Albert Bellenger, Le Carnaval dans les Flandres - La promenade des Gilles à Binche (Hainaut), L'Illustration, 23 février 1895

Dans le billet consacré à un article du journal bruxellois l'Omnibus du 3 mars 1895, nous vous présentions une gravure quelque peu suprenante du cortège du mardi gras. Cette gravure fût éditée quelques jours auparavant dans le journal parisien l'Illustration daté du samedi 23 février 1895.


Cet hebdomadaire a existé de 1843 à 1944. Il traitait de sujets d'actualités dans de nombreux domaines et se caractérisait par les illustrations nombreuses et variées.



La gravure est ici signée, ABellenger. Albert Bellenger était un graveur né à Pont-Audemer en 1846. Il est décédé à Paris en 1919. Il a dirigé l'atelier de gravures bois de l'Illustration.

La légende précise qu'il s'agit du Carnaval dans les Flandres - La promenade des Gilles, à Binche (Hainaut).

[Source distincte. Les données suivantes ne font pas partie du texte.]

Lemma Create_known db req repoID rp id r n out :
  validateCreateRun req = [] -> selectEnabledRepo (cr_RepoFullName req) db = Some repoID ->
  cr_IdempotencyKey req <> "" -> HoldsKey db repoID req id rp r ->
  Create svc req (QW db None now u n held out ag) = (replay req id rp r, QW db None now u n held out ag).
Proof.
  intros Hv Hr Hk []. unfold Create. rewrite Hv. erewrite bindM_ok; [|apply tryM_eq, poolScan_quiet].
  rewrite Hr. cbv beta iota zeta. rewrite (proj2 (String.eqb_neq _ "")) by done. cbn [negb].
  erewrite bindM_ok; [|by eapply tryIdempotent_hit]. unfold replay.
  by destruct (String.eqb (r_commit_sha r) (cr_CommitSHA req)).
Qed.

Lemma created_holds db req req2 repoID rp n : NewRequest db req repoID rp n ->
  cr_IdempotencyKey req2 = cr_IdempotencyKey req ->
  HoldsKey (createdDB db req repoID n) repoID req2 (u n) rp (newRunRow repoID req now).
Proof.
  intros [] Hk. split; cbn [createdDB set_run_plans set_runs runs repos newRunRow r_repo_id].
  - by rewrite lookup_insert_eq.
  - unfold hasKey. cbn [newRunRow r_repo_id r_meta rm_idempotency_key]. rewrite String.eqb_refl, Hk.
    rewrite nullableString_some by done. by rewrite bool_decide_true.
  - intros k r' Hr' Hh. destruct (decide (k = u n)) as [|Hne]; [done|].
    rewrite lookup_insert_ne in Hr' by done. rewrite Hk, (nr_new0 _ _ Hr') in Hh. done.
  - done.
Qed.

(** C7: Creating a run: a valid request for an enabled repo with a new
    idempotency key inserts the run as pending with its manifest and returns
    it as created; every later request with that key returns that same run,
    not created again, when it is for the same commit, and is refused as an
    idempotency conflict when it is for another one, changing nothing. *)
Theorem Create_idempotent db req req2 repoID rp n out :
  NewRequest db req repoID rp n ->
  validateCreateRun req2 = [] -> cr_RepoFullName req2 = cr_RepoFullName req ->
  cr_IdempotencyKey req2 = cr_IdempotencyKey req ->
  exists run w, Create svc req (QW db None now u n held out ag) = (Ok (run, true), w)
    /\ w_db w = createdDB db req repoID n /\ run_Status run = "pending" /\ run_ID run = u n
    /\ Create svc req2 w
       = (if String.eqb (cr_CommitSHA req) (cr_CommitSHA req2) then Ok (run, false)
          else Err ErrIdempotencyConflict, w).
Proof.
  intros H Hv Hrepo Hkey. do 2 eexists. split; [by apply Create_fresh|]. split_and!; [done..|].
  rewrite (Create_known _ req2 repoID rp (u n) (newRunRow repoID req now));
    [reflexivity|done| | |by apply created_holds].
  - rewrite Hrepo. apply H.
  - rewrite Hkey. apply H.
Qed.

(** A call with nothing around it, and one before which another session
    commits [f]. *)
Definition quietCall : EnvEvent := mkEnvEvent (fun db => db) FNone.

Definition raceWorld (db : DB) (f : DB -> DB) (n : nat) (out : list Output) : World :=
  mkWorld db None now u n held [quietCall; quietCall; mkEnvEvent f FNone] out ag.

(** Two requests with one key that race past the lookup: the unique index
    refuses the second insert, and the loser returns the winner's run (or the
    conflict, for another commit) and leaves the winner's database as it is. *)
Theorem Create_race db f req repoID rp n out id r :
  NewRequest db req repoID rp n -> HoldsKey (f db) repoID req id rp r -> r_repo_id r = repoID ->
  runs (f db) !! u n = None ->
  Create svc req (raceWorld db f n out) = (replay req id rp r, QW (f db) None now u (S n) held out ag).
Proof.
  intros [] Hh Hrid Hfresh. pose proof Hh as []. unfold Create. rewrite nr_valid0.
  erewrite bindM_ok; [|apply tryM_eq; unfold scanRow, bindM; simpl; rewrite nr_repo0; reflexivity].
  cbv beta iota zeta. rewrite (proj2 (String.eqb_neq _ "")) by done. cbn [negb].
  erewrite bindM_ok.
  2: { unfold tryIdempotent. erewrite bindM_ok; [reflexivity|]. apply tryM_eq. unfold lookupIdempotent.
       apply bindM_err. unfold scanRow, bindM. simpl. unfold selectIdempotent.
       rewrite selectOrdered_none by (intros k v; apply nr_new0). reflexivity. }
  cbv beta iota. erewrite bindM_ok; [|reflexivity].
  erewrite bindM_ok.
  2: { apply tryM_eq. unfold poolExec. simpl. unfold stmtInsertRun, insertRun. rewrite nr_fits0. cbn [negb].
       rewrite Hfresh. rewrite bool_decide_false by (by intros [? ?]).
       change (r_repo_id (newRunRow repoID req now)) with repoID. rewrite <-Hrid, hk_repo0.
       rewrite bool_decide_true by done. cbn [negb newRunRow r_meta rm_idempotency_key].
       rewrite nullableString_some by done. rewrite (existsb_rows_true _ _ id r); [reflexivity|done|].
       by rewrite Hrid. }
  cbn [isUniqueViolation uniqueViolation]. change (String.eqb _ _ && true) with true. cbv beta iota.
  erewrite bindM_ok; [|by eapply tryIdempotent_hit]. unfold replay.
  by destruct (String.eqb (r_commit_sha r) (cr_CommitSHA req)).
Qed.
(** ** Cancel *)

Definition cancelable (status : string) : bool :=
  existsb (String.eqb status) ["pending"; "planning"; "dispatching"; "running"].

Definition cancelledRun (r : run_row) : run_row :=
  r_set_updated_at now (r_set_finished_at (Some (coalesce (r_finished_at r) now)) (r_set_status "cancelled" r)).

Lemma loadRun_quiet db id rp r n out :
  runs db !! id = Some r -> repos db !! r_repo_id r = Some rp ->
  loadRun id (QW db None now u n held out ag) = (Ok (viewOf id rp r), QW db None now u n held out ag).
Proof. intros Hr Hrp. unfold loadRun. rewrite poolScan_quiet. unfold selectRun. by rewrite Hr, Hrp. Qed.

Lemma stmtCancel_none db id : (forall r, runs db !! id = Some r -> cancelable (r_status r) = false) ->
  stmtCancel id now db = (Ok 0, set_runs (runs db) db).
Proof.
  intros H. unfold stmtCancel, updateRun, updateRow. destruct (runs db !! id) as [r|] eqn:E; [|done].
  specialize (H r eq_refl). change (statusIn _ r) with (cancelable (r_status r)). by rewrite H.
Qed.

Lemma set_runs_same db : set_runs (runs db) db = db.
Proof. by destruct db. Qed.

Lemma Cancel_live db id rp r n out :
  runs db !! id = Some r -> repos db !! r_repo_id r = Some rp -> cancelable (r_status r) = true ->
  Cancel svc id (QW db None now u n held out ag)
  = (Ok (viewOf id rp (cancelledRun r)),
     QW (set_runs (<[id := cancelledRun r]> (runs db)) db) None now u n held (out ++ auditOf "run.cancel" id) ag).
Proof.
  intros Hr Hrp Hc. unfold Cancel. erewrite bindM_ok.
  2: { apply wrapM_ok, poolExec_quiet. unfold stmtCancel. by rewrite (updateRun_some _ _ _ _ _ r). }
  cbn [Z.eqb]. erewrite bindM_ok; [|apply whenM_emit_quiet]. apply wrapM_ok.
  apply loadRun_quiet; [|done]. cbn [set_runs runs]. by rewrite lookup_insert_eq.
Qed.

Lemma Cancel_other db id n out : (forall r, runs db !! id = Some r -> cancelable (r_status r) = false) ->
  Cancel svc id (QW db None now u n held out ag)
  = (match selectRun id db with Some run => Ok run | None => Err (ErrWrap id ErrRunNotFound) end,
     QW db None now u n held out ag).
Proof.
  intros H. unfold Cancel. erewrite bindM_ok.
  2: { apply wrapM_ok, poolExec_quiet. by rewrite (stmtCancel_none _ _ H), set_runs_same. }
  cbn [Z.eqb]. erewrite bindM_ok; [|apply tryM_eq; apply poolScan_quiet].
  by destruct (selectRun id db).
Qed.

(** Cancelling a live run marks it cancelled, stamps finished_at once and
    audits it; a run in any other state is returned as it is and an unknown
    one is an error, both changing nothing; so cancelling twice is cancelling
    once. *)
Theorem Cancel_idempotent db id rp r n out :
  runs db !! id = Some r -> repos db !! r_repo_id r = Some rp ->
  (cancelable (r_status r) = false ->
     Cancel svc id (QW db None now u n held out ag) = (Ok (viewOf id rp r), QW db None now u n held out ag))
  /\ (cancelable (r_status r) = true ->
     exists w, Cancel svc id (QW db None now u n held out ag) = (Ok (viewOf id rp (cancelledRun r)), w)
       /\ runs (w_db w) = <[id := cancelledRun r]> (runs db) /\ shards (w_db w) = shards db
       /\ w_out w = out ++ auditOf "run.cancel" id
       /\ Cancel svc id w = (Ok (viewOf id rp (cancelledRun r)), w))
  /\ (forall other, runs db !! other = None ->
     Cancel svc other (QW db None now u n held out ag)
     = (Err (ErrWrap other ErrRunNotFound), QW db None now u n held out ag)).
Proof.
  intros Hr Hrp. split_and!.
  - intros Hc. rewrite Cancel_other by congruence. unfold selectRun. by rewrite Hr, Hrp.
  - intros Hc. eexists. split; [by apply Cancel_live|]. split_and!; [done..|].
    rewrite Cancel_other; unfold selectRun; cbn [set_runs runs]; rewrite lookup_insert_eq.
    + cbn [cancelledRun set_runs repos r_repo_id r_set_updated_at r_set_finished_at r_set_status].
      by rewrite Hrp.
    + by intros r' [= <-].
  - intros other Ho. rewrite Cancel_other by congruence. unfold selectRun. by rewrite Ho.
Qed.
End create.

(** ** A concrete service *)

Module RunSvcDemo.
Definition svc : Service := mkService true.
Definition repo : repo_row := mkRepoRow "github" "acme/app" true true.
Definition db : DB := mkDB {[ "repo" := repo ]} ∅ ∅ ∅ ∅ ∅ ∅ ∅ ∅ ∅.
Definition request (commit : string) : CreateRunRequest :=
  mkCreateRunRequest "acme/app" commit "main"
    (mkTestManifest "pytest" [mkTestEntry "a.py" "t" "" "" []]) None "dev" 7 "key-1".
Definition ids (n : nat) : string := match n with O => "r0" | _ => "r1" end.
(** Another session creates the run with the key. *)
Definition winner (db : DB) : DB :=
  set_runs (<["w" := newRunRow "repo" (request "c1") 5]> (runs db)) db.

Lemma new_request commit : commit <> "" -> NewRequest ids db (request commit) "repo" repo 0.
Proof.
  intros Hc. split; try done.
  - unfold validateCreateRun. cbn [request cr_CommitSHA]. by rewrite (proj2 (String.eqb_neq commit "")) by done.
Qed.

Lemma winner_holds : HoldsKey (winner db) "repo" (request "c1") "w" repo (newRunRow "repo" (request "c1") 5).
Proof.
  split; [done..| |done]. intros k r' Hk _. unfold winner in Hk. cbn in Hk.
  destruct (decide (k = "w")) as [|Hne]; [done|]. by rewrite lookup_insert_ne in Hk.
Qed.
End RunSvcDemo.

Lemma Create_refuses_invalid_witness : exists req w,
  Create RunSvcDemo.svc req w = (Err (ValidationError [mkFieldError "commit_sha" "required"]), w).
Proof.
  exists (RunSvcDemo.request ""), (QW RunSvcDemo.db None 9 RunSvcDemo.ids 0 ∅ [] idleAgent).
  apply (Create_refuses_invalid RunSvcDemo.svc (RunSvcDemo.request "")). discriminate.
Defined.

Lemma Create_idempotent_witness :
  exists run w, Create RunSvcDemo.svc (RunSvcDemo.request "c1")
      (QW RunSvcDemo.db None 9 RunSvcDemo.ids 0 ∅ [] idleAgent) = (Ok (run, true), w)
    /\ Create RunSvcDemo.svc (RunSvcDemo.request "c2") w = (Err ErrIdempotencyConflict, w).
Proof.
  destruct (Create_idempotent RunSvcDemo.svc 9 RunSvcDemo.ids ∅ idleAgent RunSvcDemo.db
    (RunSvcDemo.request "c1") (RunSvcDemo.request "c2") "repo" RunSvcDemo.repo 0 [])
    as (run & w & H1 & _ & _ & _ & H2); try reflexivity.
  - by apply RunSvcDemo.new_request.
  - exists run, w. split; [exact H1|exact H2].
Defined.

Lemma Create_race_witness : exists run w,
  Create RunSvcDemo.svc (RunSvcDemo.request "c1")
    (raceWorld 9 RunSvcDemo.ids ∅ idleAgent RunSvcDemo.db RunSvcDemo.winner 0 []) = (Ok (run, false), w)
  /\ run_ID run = "w".
Proof.
  do 2 eexists. split.
  - apply (Create_race RunSvcDemo.svc 9 RunSvcDemo.ids ∅ idleAgent RunSvcDemo.db RunSvcDemo.winner
      (RunSvcDemo.request "c1") "repo" RunSvcDemo.repo 0 [] "w" (newRunRow "repo" (RunSvcDemo.request "c1") 5));
      [by apply RunSvcDemo.new_request|apply RunSvcDemo.winner_holds|reflexivity|reflexivity].
  - reflexivity.
Defined.

Lemma Cancel_idempotent_witness : exists w,
  Cancel RunSvcDemo.svc "w" (QW (RunSvcDemo.winner RunSvcDemo.db) None 9 RunSvcDemo.ids 0 ∅ [] idleAgent)
    = (Ok (viewOf "w" RunSvcDemo.repo (cancelledRun 9 (newRunRow "repo" (RunSvcDemo.request "c1") 5))), w)
  /\ (Cancel RunSvcDemo.svc "w" w).2 = w.
Proof.
  destruct (Cancel_idempotent RunSvcDemo.svc 9 RunSvcDemo.ids ∅ idleAgent (RunSvcDemo.winner RunSvcDemo.db)
    "w" RunSvcDemo.repo (newRunRow "repo" (RunSvcDemo.request "c1") 5) 0 [])
    as (_ & (w & H1 & _ & _ & _ & H2) & _); [reflexivity|reflexivity|reflexivity|].
  exists w. split; [exact H1|by rewrite H2].
Defined.
(* ===== verification/Otlp.v ===== *)
(** * internal/resultpipeline/otlp.go

    The OTLP receiver: spans become rows of ClickHouse's teo.span_events and
    failures feed the clusters.  The ClickHouse driver, uuid.Parse and the order
    in which a map is ranged over are parameters. *)

From S2P Require Import Prelude GoBytes GoFloat GoFmt GoRegexp GoStrings Db Effects Cluster.

(** ** The protocol buffers, as far as they are read *)

Inductive AnyValue :=
  | StringValue (s : string)
  | IntValue (n : Z)
  | DoubleValue (x : float64)
  | BoolValue (b : bool)
  | OtherValue.

Record KeyValue := mkKeyValue {
  kv_Key : string;
  kv_Value : option AnyValue
}.

Record SpanStatus := mkSpanStatus {
  ss_Code : Z;
  ss_Message : string
}.

Record Span := mkSpan {
  sp_TraceId : list Z;
  sp_SpanId : list Z;
  sp_ParentSpanId : list Z;
  sp_Name : string;
  sp_Kind : Z;
  sp_Start : Z;
  sp_End : Z;
  sp_Attributes : list KeyValue;
  sp_Status : option SpanStatus
}.

(** The attributes of the resource, and the spans of each scope. *)
Record ResourceSpans := mkResourceSpans {
  rsp_Attributes : list KeyValue;
  rsp_Scopes : list (list Span)
}.

Abbreviation ExportTraceServiceRequest := (list ResourceSpans) (only parsing).

(** ** Helpers *)

Definition anyValueString (v : AnyValue) : string :=
  match v with
  | StringValue s => s
  | IntValue n => itoa n
  | DoubleValue x => formatG x
  | BoolValue b => if b then "true" else "false"
  | OtherValue => ""
  end.

Definition addAttr (m : gmap string string) (kv : KeyValue) : gmap string string :=
  match kv_Value kv with Some v => <[kv_Key kv := anyValueString v]> m | None => m end.

Definition attrsToMap (l : list KeyValue) : gmap string string := foldl addAttr ∅ l.

Definition maxInt64 : Z := 2 ^ 63 - 1.

(** [unixNanoToTime] of a uint64. *)
Definition unixNanoToTime (n : Z) : Z := if maxInt64 <? n then maxInt64 else n.

Definition statusToCode (s : option SpanStatus) : Z :=
  match s with
  | None => 0
  | Some s => if ss_Code s =? 1 then 1 else if ss_Code s =? 2 then 2 else 0
  end.

Definition hexBytes (b : list Z) : string := match b with [] => "" | _ => hexString b end.

Definition firstNonEmpty (vals : list string) : string :=
  default "" (List.find (fun v => negb (String.eqb v "")) vals).

Definition attr (k : string) (m : gmap string string) : string := default "" (m !! k).

Definition pickTestID (m : gmap string string) : string := attr "teo.test_id" m.

(** [int8(n)] *)
Definition int8 (n : Z) : Z := (n + 128) mod 256 - 128.

(** ** Flattening *)

(** [rowSpan] *)
Record rowSpan := mkRowSpan {
  traceID : string;
  spanID : string;
  parentSpanID : string;
  testID : string;
  runID : string;
  rowName : string;
  kind : Z;
  startTime : Z;
  endTime : Z;
  statusCode : Z;
  statusMessage : string;
  attrKeys : list string;
  attrVals : list string
}.

Record failure := mkFailure {
  fl_repoID : string;
  fl_stack : string;
  fl_message : string
}.

Definition buildMap (keys vals : list string) : gmap string string :=
  foldl (fun m kv => <[kv.1 := kv.2]> m) ∅ (zip keys vals).

Section receiver.
(** How Go ranges over a map, [uuid.Parse] with its canonical form. *)
Context (rangeOf : gmap string string -> list (string * string)) (uuidParse : string -> option string).

Definition flattenSpan (resAttrs : gmap string string) (sp : Span) : rowSpan :=
  let spanAttrs := attrsToMap (sp_Attributes sp) in
  mkRowSpan (hexBytes (sp_TraceId sp)) (hexBytes (sp_SpanId sp)) (hexBytes (sp_ParentSpanId sp))
    (firstNonEmpty [attr "teo.test_id" spanAttrs; pickTestID spanAttrs])
    (firstNonEmpty [attr "teo.run_id" spanAttrs; attr "teo.run_id" resAttrs])
    (sp_Name sp) (int8 (sp_Kind sp)) (unixNanoToTime (sp_Start sp)) (unixNanoToTime (sp_End sp))
    (statusToCode (sp_Status sp)) (match sp_Status sp with Some s => ss_Message s | None => "" end)
    ((rangeOf spanAttrs).*1) ((rangeOf spanAttrs).*2).

Definition failureOf (resAttrs : gmap string string) (sp : Span) : list failure :=
  let row := flattenSpan resAttrs sp in
  let spanAttrs := attrsToMap (sp_Attributes sp) in
  if statusCode row =? 2
  then [mkFailure (attr "teo.repo_id" resAttrs) (attr "exception.stacktrace" spanAttrs)
          (firstNonEmpty [attr "exception.message" spanAttrs; statusMessage row])]
  else [].

Definition flatten (req : ExportTraceServiceRequest) : list rowSpan * list failure :=
  let each {A} (f : gmap string string -> Span -> list A) :=
    concat ((fun rs => concat (f (attrsToMap (rsp_Attributes rs)) <$> concat (rsp_Scopes rs))) <$> req) in
  (each (fun res sp => [flattenSpan res sp]), each failureOf).

(** ** Writing *)

Definition parseUUIDOrZero (s : string) : string :=
  if String.eqb s "" then zeroUUID
  else default zeroUUID (uuidParse (ofText (trimSpace (toText s)))).

(** The values appended for a row. *)
Definition batchRow (s : rowSpan) : spanRow :=
  mkSpanRow (traceID s) (spanID s) (parentSpanID s) (parseUUIDOrZero (testID s)) (parseUUIDOrZero (runID s))
    (rowName s) (kind s) (startTime s) (endTime s) (statusCode s) (statusMessage s) (buildMap (attrKeys s) (attrVals s)).

(** The driver: a batch is prepared, filled row by row, and sent. *)
Record clickhouse := mkClickhouse {
  ch_PrepareBatch : result unit;
  ch_Append : spanRow -> result unit;
  ch_Send : list spanRow -> result unit
}.

Definition writeSpans (ch : clickhouse) (rows : list rowSpan) : M unit :=
  match rows with
  | [] => retM tt
  | _ =>
      wrapM "prepare batch" (ofResult (ch_PrepareBatch ch)) ;!
      forM_ rows (fun s => wrapM "append span" (ofResult (ch_Append ch (batchRow s)))) ;!
      emit (OSpanBatch (batchRow <$> rows)) ;!
      wrapM "send batch" (ofResult (ch_Send ch (batchRow <$> rows)))
  end.

(** [Export]: [ch] is none for a receiver without a connection, [cluster] says
    whether there is a pool to cluster with.  The counters of rows and times are
    left out. *)
Definition Export (ch : option clickhouse) (cluster metrics : bool) (req : ExportTraceServiceRequest) : M unit :=
  match ch with
  | None => throwM (ErrText "OTLP receiver not configured")
  | Some ch =>
      let '(rows, failures) := flatten req in
      match rows with
      | [] => retM tt
      | _ =>
          w ←! tryM (writeSpans ch rows) ;
          match w with
          | Err e => whenM metrics (emit (OCounter "teo_clickhouse_insert_failures_total")) ;! throwM e
          | Ok _ => forM_ failures (fun f => ignoreM (UpsertCluster cluster (fl_repoID f) (fl_stack f) (fl_message f)))
          end
      end
  end.
End receiver.

Example int8_demo : int8 <$> [0; 5; 127; 128; -1] = [0; 5; 127; -128; -1].
Proof. reflexivity. Qed.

Ce dessin illustre un texte signé de Léo Claretie intitulé Les Gilles de Binche.
Cet homme de lettres français, né le 2 juin 1868 à Paris a collaboré à de nombreuses revues, dont l'Illustration. Il est également l'auteur d'un roman en 1900 portant le titre "Le Carnaval de Binche".

LES GILLES DE BINCHE
On dit : le carnaval de Nice, le carnaval de Venise. Le nord aussi à son carnaval fameux, et c'est être incomplet que d'oublier le carnaval de Binche.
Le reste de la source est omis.